One of the great benefits of writing code in a functional style using “pure functions” is that it makes your code much easier to test. In case you’ve forgotten, pure functions are functions that have no “side effects”. Their output depends only on their input. So if you call a pure function twice with the same parameters it’s guaranteed return the same answer.

But how do you adjust your programming style to make use of pure functions? Well, I recently had to write a program that copied files from one folder to another. Only, it needed to reorganize them based on their filename. Files that started similarly needed to be grouped together into a folder. There’s probably an awesome algorithm I could have used, but my code ended up getting a little bit complicated and I knew I needed a good suite of unit tests to make sure all the requirements were met.

Now, in my early days of C# programming, I’d probably have tackled that problem something like this:

foreach (var inputFile in Directory.GetFiles(inputFolder, "*.*"))
{
    var outputFolder = // complicated code to work out where to put this
    if (!Directory.Exists(outputFolder))
        Directory.CreateDirectory(outputFolder);
    var outputFile = Path.Combine(outputFolder, Path.GetFileName(inputFile));    
    File.Copy(inputFile, outputFile);
}

What we have here is code that can’t easily be unit tested.
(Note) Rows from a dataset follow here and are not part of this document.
(* ===== verification/KeyedList.v ===== *)
(** * Lists searched by key

    Both services layers keep their goals in a [std::vector] and find, update,
    erase and append by goal id. A list whose keys are distinct behaves as the
    map [keyed] of its values. *)

From S2P Require Import Prelude.
From stdpp Require Import base list.

Section Keyed.
Context {A K V : Type} `{EqDecision K} (key : A -> K) (val : A -> V).

(** The value of the first element with this key. *)
Definition keyed (l : list A) (k : K) : option V :=
  (fun x => val x.2) <$> list_find (fun x => key x = k) l.

Lemma keyed_cons x l k :
  keyed (x :: l) k = if decide (key x = k) then Some (val x) else keyed l k.
Proof.
  unfold keyed. cbn. case_decide; [done|]. by destruct (list_find _ l) as [[]|].
Qed.

Arguments keyed : simpl never.

Lemma keyed_found l k i x :
  list_find (fun y => key y = k) l = Some (i, x) ->
  keyed l k = Some (val x) /\ key x = k /\ l !! i = Some x.
Proof.
  intros Hf. unfold keyed. rewrite Hf. by apply list_find_Some in Hf as (? & ? & _).
Qed.

Lemma keyed_None l k : keyed l k = None -> k ∉ key <$> l.
Proof.
  induction l as [|x l IH]; [intros _; apply not_elem_of_nil|].
  rewrite keyed_cons. case_decide; [done|]. intros Hn. cbn. apply not_elem_of_cons. auto.
Qed.

Lemma keyed_insert l k i x y k' :
  list_find (fun z => key z = k) l = Some (i, x) -> key y = key x ->
  keyed (<[i := y]> l) k' = if decide (k = k') then Some (val y) else keyed l k'.
Proof.
  revert i. induction l as [|z l IH]; intros i; cbn; [done|].
  destruct (decide (key z = k)) as [Hz|Hz].
  - intros [= <- <-] Hy. cbn. rewrite !keyed_cons, Hy, Hz. by case_decide.
  - destruct (list_find _ l) as [[j u]|]; [|done]. intros [= <- <-] Hy.
    change (<[S j := y]> (z :: l)) with (z :: <[j := y]> l).
    rewrite !keyed_cons, (IH j) by done. repeat case_decide; congruence.
Qed.

Lemma keyed_delete l k i x k' :
  NoDup (key <$> l) -> list_find (fun y => key y = k) l = Some (i, x) ->
  keyed (delete i l) k' = if decide (k = k') then None else keyed l k'.
Proof.
  revert i. induction l as [|z l IH]; intros i; cbn; [done|].
  intros [Hnin Hnd]%NoDup_cons. destruct (decide (key z = k)) as [Hz|Hz].
  - intros [= <- <-]. cbn. rewrite keyed_cons, Hz. case_decide; [|done]. subst k'.
    destruct (keyed l k) eqn:Hc; [|done]. unfold keyed in Hc.
    destruct (list_find _ l) as [[j y]|] eqn:Hf; [|done].
    apply list_find_Some in Hf as (Hy & Hi & _). destruct Hnin.
    apply list_elem_of_fmap. exists y. split; [congruence|]. by eapply list_elem_of_lookup_2.
  - destruct (list_find _ l) as [[j y]|]; [|done]. intros [= <- <-].
    change (delete (S j) (z :: l)) with (z :: delete j l).
    rewrite !keyed_cons, (IH j) by done. repeat case_decide; congruence.
Qed.

Lemma keyed_app l x k :
  keyed l (key x) = None ->
  keyed (l ++ [x]) k = if decide (key x = k) then Some (val x) else keyed l k.
Proof.
  induction l as [|z l IH]; cbn; [intros _; by rewrite keyed_cons|]. rewrite !keyed_cons.
  destruct (decide (key z = key x)) as [Hz|Hz]; [done|].
  intros Hn. rewrite IH by done. repeat case_decide; congruence.
Qed.

Lemma keyed_fmap (f : A -> A) l k :
  (forall x, key (f x) = key x) -> (forall x, val (f x) = val x) ->
  keyed (f <$> l) k = keyed l k.
Proof.
  intros Hk Hv. induction l as [|x l IH]; [done|]. cbn. by rewrite !keyed_cons, Hk, Hv, IH.
Qed.

Lemma keyed_not_elem l k : k ∉ key <$> l -> keyed l k = None.
Proof.
  induction l as [|x l IH]; cbn; [done|]. intros [Hk Hl]%not_elem_of_cons. rewrite keyed_cons.
  rewrite decide_False by congruence. auto.
Qed.

Lemma keyed_elem l k : k ∈ key <$> l -> is_Some (keyed l k).
Proof.
  intros Hin. destruct (keyed l k) eqn:Hk; [eauto|]. by apply keyed_None in Hk.
Qed.

(** Removing elements removes keys and changes no value. *)
Lemma keyed_filter (Q : A -> Prop) `{forall x, Decision (Q x)} l k :
  NoDup (key <$> l) ->
  keyed (filter Q l) k = keyed l k \/ keyed (filter Q l) k = None.
Proof.
  induction l as [|x l IH]; [by left|]. rewrite fmap_cons, filter_cons.
  intros [Hx Hl]%NoDup_cons.
  destruct (IH Hl) as [Heq|Hn]; case_decide; rewrite !keyed_cons.
  - left. by rewrite Heq.
  - case_decide; [|by left]. subst. right. rewrite Heq. by apply keyed_not_elem.
  - case_decide; [by left|by right].
  - by right.
Qed.

(** ** Keys stay distinct *)

Lemma keys_insert l k i x y :
  list_find (fun z => key z = k) l = Some (i, x) -> key y = key x ->
  key <$> <[i := y]> l = key <$> l.
Proof.
  intros (Hl & _ & _)%list_find_Some Hy. rewrite list_fmap_insert.
  apply list_insert_id. by rewrite list_lookup_fmap, Hl, Hy.
Qed.

Lemma keys_delete l i : NoDup (key <$> l) -> NoDup (key <$> delete i l).
Proof.
  intros Hn. rewrite list_fmap_delete. eapply sublist_NoDup; [done|]. apply sublist_delete.
Qed.

Lemma keys_app l x : NoDup (key <$> l) -> keyed l (key x) = None -> NoDup (key <$> (l ++ [x])).
Proof.
  intros Hn Hk. rewrite fmap_app. apply NoDup_app. split_and!; [done| |apply NoDup_singleton].
  intros k Hin Heq. apply list_elem_of_singleton in Heq as ->. by apply keyed_None in Hk.
Qed.
End Keyed.

#[global] Arguments keyed : simpl never.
We need an actual folder of input files somewhere on disk, and when we run the function, we need to verify it by checking the contents of the output folder.
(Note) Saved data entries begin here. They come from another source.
(* ===== verification/Multiplexer.v ===== *)
(** * The communication multiplexer

    What the two mux servers ask of [EndpointCommMultiplexer], which belongs to
    the transport library: whether opening its configuration and starting it
    succeed, and how many connections it expects. The endpoints it hands over
    are arguments of the operations that take them. *)

From S2P Require Import Prelude.
From stdpp Require Import base strings.

Class CommMultiplexer := {
  mux_open : string -> bool;
  mux_start : bool;
  mux_expected_count : nat;
}.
Now if you’ve used a mocking framework, then your first instinct might be to create an interface to abstract away the file system access, which will allow us to mock out everything with side effects:

interface IFileSystem
{
    IEnumerable<string> GetFiles(string folder);
    bool DirectoryExists(string folder);
    void CreateDirectory();
    void Copy(string source, string destination);
}

Now we can update our method and make it testable like so:

private void SortFiles(string inputFolder, IFileSystem fileSystem)
{
    foreach (var inputFile in fileSystem.GetFiles(inputFolder))
    {
        var outputFolder = // code to work out where to put this
        if (!fileSystem.DirectoryExists(outputFolder))
            fileSystem.CreateDirectory(outputFolder);
        var outputFile = Path.Combine(outputFolder, Path.GetFileName(inputFile));
        fileSystem.Copy(inputFile, outputFile);
    }
}

And this works. Now we can mock IFileSystem and unit test to our hearts content (note I didn’t include Path.Combine and Path.GetFileName in my IFileSystem interface as these don’t have side effects and should behave as pure functions). However, this kind of code is a pain to write and maintain. Not only have we had to create an interface and concrete implementation, but our tests get bloated with a load of mocking object configurations which are hard to read at the best of times.
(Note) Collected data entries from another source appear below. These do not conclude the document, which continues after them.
(* ===== verification/CBuffers.v ===== *)
(** * Buffers of the C interfaces

    The helpers that src/c_action.cpp and the src/c_rpc*.cpp files each define
    for themselves: text arguments, fixed-size name fields, byte buffers of the
    caller and buffers handed over to the caller.

    A pointer is an [option]: [None] is NULL. An output parameter is the value
    it points to before the call, and the value after it is returned. A byte
    buffer is the block of bytes it points to. What [malloc] returns is an
    argument. *)

From S2P Require Import Prelude ActionTypes.
From Stdlib Require Import ZArith Lia Ascii String.
From stdpp Require Import base gmap strings list fin_maps.

(** The error codes the helpers return, in either error enumeration. *)
Class CErrors (Err : Type) := {
  err_ok : Err;
  err_invalid_argument : Err;
  err_buffer_too_small : Err;
  err_internal : Err;
}.

Module CBuffers.

Definition valid_text (value : option string) : bool :=
  match value with
  | Some text => negb (bool_decide (text = ""))
  | None => false
  end.

(** The characters of a [std::string], as bytes. *)
Definition bytes_of (s : string) : list Z :=
  (fun c => Z.of_N (N_of_ascii c)) <$> list_ascii_of_string s.

(** [memcpy] to the start of a block. *)
Definition memcpy (destination source : list Z) : list Z :=
  source ++ drop (length source) destination.

Definition copy_name (destination : option (list Z)) (capacity : nat) (source : string)
    : option (list Z) :=
  match destination with
  | None => None
  | Some block =>
      if bool_decide (capacity = 0) then Some block
      else
        let count := Nat.min (capacity - 1) (length (bytes_of source)) in
        Some (<[count := 0%Z]> (memcpy block (take count (bytes_of source))))
  end.

(** [data, data + size). *)
Definition make_pdu (data : option (list Z)) (size : nat) : PduData :=
  if bool_decide (size = 0) then [] else take size (default [] data).

Section Errors.
Context {Err : Type} `{CErrors Err}.

Definition copy_pdu (source : PduData) (destination : option (list Z)) (capacity : nat)
    (out_size : option Z) : option (list Z) * option Z * Err :=
  match out_size with
  | None => (destination, out_size, err_invalid_argument)
  | Some _ =>
      let out_size := Some (Z.of_nat (length source)) in
      if (capacity <? length source)
         || (negb (bool_decide (source = [])) && bool_decide (destination = None))
      then (destination, out_size, err_buffer_too_small)
      else if bool_decide (source = []) then (destination, out_size, err_ok)
      else ((fun block => memcpy block source) <$> destination, out_size, err_ok)
  end.

(** [out_buffer] points to a pointer, which is NULL or a block. *)
Definition allocate_pdu (malloc_ok : bool) (source : PduData)
    (out_buffer : option (option (list Z))) (out_size : option Z)
    : option (option (list Z)) * option Z * Err :=
  match out_buffer, out_size with
  | Some _, Some _ =>
      if bool_decide (source = []) then (Some None, Some 0%Z, err_ok)
      else if negb malloc_ok then (Some None, Some 0%Z, err_internal)
      else (Some (Some source), Some (Z.of_nat (length source)), err_ok)
  | _, _ => (out_buffer, out_size, err_invalid_argument)
  end.
End Errors.

(** ** Names *)

(** The text a C program reads from a field: up to the first NUL. *)
Fixpoint c_text (block : list Z) : list Z :=
  match block with
  | [] => []
  | b :: rest => if (b =? 0)%Z then [] else b :: c_text rest
  end.

Lemma c_text_app l rest : Forall (fun b => b <> 0%Z) l -> c_text (l ++ 0%Z :: rest) = l.
Proof.
  induction 1 as [|b l Hb _ IH]; [done|]. cbn. destruct (Z.eqb_spec b 0); [done|]. by rewrite IH.
Qed.

Lemma memcpy_length destination source :
  length source <= length destination -> length (memcpy destination source) = length destination.
Proof. intros Hl. unfold memcpy. rewrite length_app, length_drop. lia. Qed.

Lemma memcpy_take destination source :
  take (length source) (memcpy destination source) = source.
Proof. unfold memcpy. by rewrite take_app_length. Qed.

Lemma memcpy_drop destination source :
  drop (length source) (memcpy destination source) = drop (length source) destination.
Proof. unfold memcpy. by rewrite drop_app_length. Qed.

(** The field keeps its size, ends in NUL within it, and reads back as the
    longest prefix of the name that fits. *)
Lemma copy_name_spec block source :
  0 < length block -> Forall (fun b => b <> 0%Z) (bytes_of source) ->
  exists block', copy_name (Some block) (length block) source = Some block'
    /\ length block' = length block
    /\ c_text block' = take (length block - 1) (bytes_of source).
Proof.
  intros Hl Hs. unfold copy_name. rewrite bool_decide_eq_false_2 by lia.
  set (count := Nat.min _ _). eexists. split; [done|].
  assert (Hc : length (take count (bytes_of source)) = count) by (rewrite length_take; lia).
  split; [rewrite length_insert, memcpy_length; rewrite ?Hc; lia|].
  unfold memcpy. rewrite Hc, insert_app_r_alt by lia. rewrite Hc, Nat.sub_diag.
  destruct (drop count block) as [|b rest] eqn:Hd.
  { assert (Hz : length (drop count block) = 0) by (by rewrite Hd). rewrite length_drop in Hz. lia. }
  cbn [list_insert insert]. rewrite c_text_app by (by apply Forall_take). subst count.
  destruct (Nat.min_spec (length block - 1) (length (bytes_of source))) as [[? ->]|[? ->]]; [done|].
  by rewrite !take_ge by lia.
Qed.

(** ** Caller buffers *)

Section Facts.
Context {Err : Type} `{CErrors Err} `{EqDecision Err}.

(** What [copy_pdu] does to the caller's memory when the caller told the truth
    about the capacity: the size needed is always reported; either the whole
    packet is copied and nothing beyond it is touched, or nothing is written. *)
Lemma copy_pdu_spec source destination capacity size destination' out_size' (e : Err) :
  copy_pdu source destination capacity (Some size) = (destination', out_size', e) ->
  err_ok <> err_buffer_too_small ->
  out_size' = Some (Z.of_nat (length source))
  /\ (e = err_ok \/ e = err_buffer_too_small)
  /\ (e = err_ok <-> length source <= capacity /\ (source = [] \/ is_Some destination))
  /\ (e = err_ok -> forall block, destination = Some block -> capacity <= length block ->
        exists block', destination' = Some block' /\ length block' = length block
          /\ take (length source) block' = source
          /\ drop (length source) block' = drop (length source) block)
  /\ (e <> err_ok -> destination' = destination).
Proof.
  intros Hc Hne. revert Hc. unfold copy_pdu.
  destruct (Nat.ltb_spec capacity (length source)) as [Hlt|Hge]; cbn [orb].
  { intros [= <- <- <-]. split_and!; try done; [by right|split; [done|lia]]. }
  destruct (decide (source = [])) as [->|Hs].
  - rewrite (bool_decide_eq_true_2 ([] = [])) by done. cbn. intros [= <- <- <-].
    split_and!; try done; [by left|split; [split; [lia|by left]|done]|].
    intros _ block -> _. by exists block.
  - rewrite (bool_decide_eq_false_2 (source = [])) by done. cbn [negb andb].
    case_bool_decide as Hd; intros [= <- <- <-].
    + split_and!; try done; [by right|]. split; [done|]. intros [_ [?|[? ?]]]; congruence.
    + destruct destination as [block|]; [|done]. split_and!; try done; [by left| |].
      * split; [|done]. intros _. split; [done|]. right. eauto.
      * intros _ block0 [= <-] Hcap. exists (memcpy block source).
        split_and!; [done|apply memcpy_length; lia|apply memcpy_take|apply memcpy_drop].
Qed.
End Facts.
End CBuffers.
But what if we thought about this problem differently? What if instead of actually interacting with the disk at all, we changed our function to take an IEnumerable of input file paths and return an IEnumerable sequence of copies that need to be made (here I’ve used a tuple of source and destination but I’m still waiting for C# to make tuples nicer to work with!). Now our method would look like this

private IEnumerable<Tuple<string,string>> SortFilesPure(IEnumerable<string> inputFiles)
{
    foreach (var inputFile in inputFiles)
    {
        var outputFolder = // code to work out where to put this
        var outputFile = Path.Combine(outputFolder, Path.GetFileName(inputFile));
        yield return Tuple.Create(inputFile, outputFile);
    }
}

Now suddenly this becomes trivial to test. We just pass in a list of input file paths, and check the paths where it thinks they should be copied to. (By the way, the reason I’ve made my method testable at this level rather than on a per file basis is that my algorithm was multi-pass and needed to examine all the input filenames before it could work out where to copy one).

And there will of course be a non-pure method that simply loops through each of these “copies” and applies them by calling File.Copy. But what we’ve done is moved all the business logic – in our case the algorithm that works out where a file should be copied to – into a testable pure function. The remaining code is simply side effects and can be proved out very easily by running it for real.

Hopefully this gives you a simple idea of how you can make use of pure functions to separate out the logic from the side-effect producing parts of your code, and make your tests a lot simpler.